Go through the data from its first line and retype each line, stopping once the line containing "(result, w') ->" has been retyped.
DATA FOR REVIEW below:
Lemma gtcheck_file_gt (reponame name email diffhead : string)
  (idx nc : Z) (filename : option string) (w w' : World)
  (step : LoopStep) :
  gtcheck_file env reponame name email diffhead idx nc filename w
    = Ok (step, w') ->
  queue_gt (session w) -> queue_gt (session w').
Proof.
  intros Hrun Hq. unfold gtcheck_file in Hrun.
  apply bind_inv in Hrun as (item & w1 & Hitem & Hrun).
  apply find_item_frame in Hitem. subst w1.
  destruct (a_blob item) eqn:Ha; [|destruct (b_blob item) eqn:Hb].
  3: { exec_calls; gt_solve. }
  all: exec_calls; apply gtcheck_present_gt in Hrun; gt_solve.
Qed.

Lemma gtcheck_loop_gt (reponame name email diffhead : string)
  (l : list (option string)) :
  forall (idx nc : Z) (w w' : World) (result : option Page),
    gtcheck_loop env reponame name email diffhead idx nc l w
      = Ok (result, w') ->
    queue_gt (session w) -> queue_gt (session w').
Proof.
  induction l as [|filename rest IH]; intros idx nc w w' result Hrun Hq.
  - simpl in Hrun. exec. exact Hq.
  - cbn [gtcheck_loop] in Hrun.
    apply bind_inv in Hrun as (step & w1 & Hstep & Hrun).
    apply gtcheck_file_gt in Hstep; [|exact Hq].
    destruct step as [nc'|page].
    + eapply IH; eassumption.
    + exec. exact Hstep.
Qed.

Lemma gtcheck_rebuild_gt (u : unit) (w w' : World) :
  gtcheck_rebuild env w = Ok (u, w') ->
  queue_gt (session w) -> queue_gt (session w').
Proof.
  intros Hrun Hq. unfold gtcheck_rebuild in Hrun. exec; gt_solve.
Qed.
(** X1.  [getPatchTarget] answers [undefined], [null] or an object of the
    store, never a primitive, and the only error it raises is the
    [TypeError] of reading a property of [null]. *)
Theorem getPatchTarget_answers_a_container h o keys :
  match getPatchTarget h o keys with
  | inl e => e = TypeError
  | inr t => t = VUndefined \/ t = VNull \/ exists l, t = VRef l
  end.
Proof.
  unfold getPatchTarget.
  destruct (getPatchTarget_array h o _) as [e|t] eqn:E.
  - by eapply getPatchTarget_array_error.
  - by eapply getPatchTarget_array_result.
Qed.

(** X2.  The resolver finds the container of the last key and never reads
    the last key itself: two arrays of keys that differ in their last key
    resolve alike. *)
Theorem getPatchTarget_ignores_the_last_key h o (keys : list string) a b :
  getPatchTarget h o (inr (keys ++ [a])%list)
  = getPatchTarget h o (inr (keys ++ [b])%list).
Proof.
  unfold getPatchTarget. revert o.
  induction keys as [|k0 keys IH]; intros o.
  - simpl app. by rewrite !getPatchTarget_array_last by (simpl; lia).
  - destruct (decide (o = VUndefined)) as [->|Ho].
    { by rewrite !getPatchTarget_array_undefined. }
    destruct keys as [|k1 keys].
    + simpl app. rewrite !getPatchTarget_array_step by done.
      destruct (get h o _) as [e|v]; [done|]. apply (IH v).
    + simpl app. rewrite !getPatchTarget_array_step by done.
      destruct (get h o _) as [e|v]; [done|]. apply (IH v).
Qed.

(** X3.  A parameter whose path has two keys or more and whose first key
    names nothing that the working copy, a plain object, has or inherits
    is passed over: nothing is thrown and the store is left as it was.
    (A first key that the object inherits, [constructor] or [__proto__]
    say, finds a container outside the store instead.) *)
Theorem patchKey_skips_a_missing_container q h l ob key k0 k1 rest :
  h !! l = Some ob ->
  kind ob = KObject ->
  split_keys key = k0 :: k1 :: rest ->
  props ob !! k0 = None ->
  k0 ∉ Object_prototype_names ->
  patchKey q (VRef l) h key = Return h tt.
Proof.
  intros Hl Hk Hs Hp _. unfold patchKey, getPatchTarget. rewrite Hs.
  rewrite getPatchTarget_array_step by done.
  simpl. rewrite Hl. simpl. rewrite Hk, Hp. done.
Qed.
End of DATA FOR REVIEW.
_WRITTEN SOLUTION:_
Lemma gtcheck_file_gt (reponame name email diffhead : string)
  (idx nc : Z) (filename : option string) (w w' : World)
  (step : LoopStep) :
  gtcheck_file env reponame name email diffhead idx nc filename w
    = Ok (step, w') ->
  queue_gt (session w) -> queue_gt (session w').
Proof.
  intros Hrun Hq. unfold gtcheck_file in Hrun.
  apply bind_inv in Hrun as (item & w1 & Hitem & Hrun).
  apply find_item_frame in Hitem. subst w1.
  destruct (a_blob item) eqn:Ha; [|destruct (b_blob item) eqn:Hb].
  3: { exec_calls; gt_solve. }
  all: exec_calls; apply gtcheck_present_gt in Hrun; gt_solve.
Qed.

Lemma gtcheck_loop_gt (reponame name email diffhead : string)
  (l : list (option string)) :
  forall (idx nc : Z) (w w' : World) (result : option Page),
    gtcheck_loop env reponame name email diffhead idx nc l w
      = Ok (result, w') ->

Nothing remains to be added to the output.